# How to save my marriage



## John Mcgee (Sep 6, 2016)

My wife of ten years recently left me. We have an 8 year old son with autism. Her grounds for wanting divorce are as follows. She isn't happy anymore, and hasn't been for a long time. Her biggest problem is not being able to trust me anymore. You see, I had began using meth behind her back in the winter of 2013, and continued to use for roughly 8 months without her knowing. During this time I repeatedly tried to quit on my own, with no luck. I finally realized that I had a problem and needed help, so I confessed to my wife that I had been using and wanted to quit, told her everything, because I knew that by openly admitting it to her that I would be able to overcome my addiction, due to shame and a desire to do right by her. It was rough, she was furious and almost left me then. But she stayed by my side and helped me thru it. Here I am now, and I've been clean since September 4th of 2014. I never would have done it without her. But now it's 2016, and she wants to leave me mainly due to that incident, as well as our minor arguments that we have. I haven't used since 2014, and she knows that, there's no suspicion from her saying otherwise. She just says that she has not been able to trust me ever since. I was heartbroken when she told me, I've been nothing but devoted to her since. But I understand that I made her feel this way, and that thru my lapse in judgement and outstanding level of irresponsible behavior, I have driven her to brink of divorce. Does anybody have any suggestions or ideas that could help me to rebuild what we once had? How can trust be regained? Is it even possible? I've never cheated on her. I maintain gainful employment. I help her take care of our handicapped son, and not a day goes by that I don't tell her how much I love her and how beautiful she is. How can I fix my mistake other than by remaining clean and sober? Any advice or even some friendly conversation will be greatly appreciated. Thanks in advance. 

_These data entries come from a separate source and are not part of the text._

(** The text of a column lies between the pointer on entry to it and the
    pointer on entry to the next. *)
Lemma column_ptr_step fs j :
  Forall (fun s => column_chars s = true) fs ->
  hd_error fs <> Some EmptyString ->
  (j < List.length fs)%nat ->
  exists c g, column_ptr fs j = String c (g ++ column_ptr fs (S j))
              /\ column_chars g = true.
Proof.
  intros Hfs Hhd Hj. destruct j as [|j].
  - destruct fs as [|f fs]; [cbn in Hj; lia|].
    destruct f as [|c g]; [now elim Hhd|].
    exists c, g. split.
    + unfold column_ptr. rewrite concat_cons_tab. cbn [append].
      f_equal. f_equal. destruct fs as [|f' fs]; [reflexivity|].
      cbn [List.length skipn]. reflexivity.
    + apply Forall_inv in Hfs. cbn [column_chars] in Hfs.
      apply andb_prop in Hfs. apply Hfs.
  - destruct (skipn_cons_nth fs (S j) Hj) as (f & Hnth & Hskip).
    exists tab_char, f. split.
    + unfold column_ptr at 1. apply Nat.ltb_lt in Hj. rewrite Hj.
      rewrite Hskip, concat_cons_tab. f_equal. f_equal.
      unfold column_ptr.
      destruct (S (S j) <? List.length fs)%nat eqn:E.
      * apply Nat.ltb_lt in E.
        destruct (skipn_cons_nth fs (S (S j)) E) as (f' & _ & ->).
        reflexivity.
      * apply Nat.ltb_ge in E. rewrite skipn_all2 by exact E. reflexivity.
    + rewrite Forall_forall in Hfs. apply Hfs.
      eapply nth_error_In. exact Hnth.
Qed.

Sent from my RCT6203W46 using Tapatalk


----------



## John Mcgee (Sep 6, 2016)

I know I was stupid to use meth, and every single day I regret that I ever did. I sincerely hope that it wasn't marriage ending though. I wish I could find a way to redeem myself in my wife's eyes. 

Sent from my RCT6203W46 using Tapatalk


----------



## Yosemite (Aug 23, 2016)

First thing you gotta do is find out the real reason she's leaving you. She stuck by your side the whole time, and now, 2 YEARS LATER she suddenly doesn't trust you and wants out?

Makes no sense. 

There's something missing here and if you don't know what it is you need to find out.


----------



## John Mcgee (Sep 6, 2016)

I did discover that she had been flirting with another man on Facebook, well for one day anyway, and that was 3 days before she left me. But she says that was because she hasn't felt the same about me since she learned of my drug usage. 

Sent from my RCT6203W46 using Tapatalk


----------



## John Mcgee (Sep 6, 2016)

I discovered that because I hacked her fb and scooped, because it didn't feel right to me either. 

Sent from my RCT6203W46 using Tapatalk


----------



## Yosemite (Aug 23, 2016)

She's using your drug usage as an excuse to justify her affair. 

Not that there's anything wrong with that, people excuse their own bad behavior all the time to justify their own questionable actions so they can sleep at night. 

The question is, what are YOU going to do about it.


----------



## John Mcgee (Sep 6, 2016)

I was really hurt when I found what I did, but honestly it hadn't progressed very far and he lives in another country, so my main concern now is how to keep her from doing it again and finding some way to keep her, happily and faithfully. 

Sent from my RCT6203W46 using Tapatalk


----------



## John Mcgee (Sep 6, 2016)

She says that she's satisfied with our sex life, I'm very attentive and passionate, we still have sex an average of twice a day. She's just not satisfied otherwise. 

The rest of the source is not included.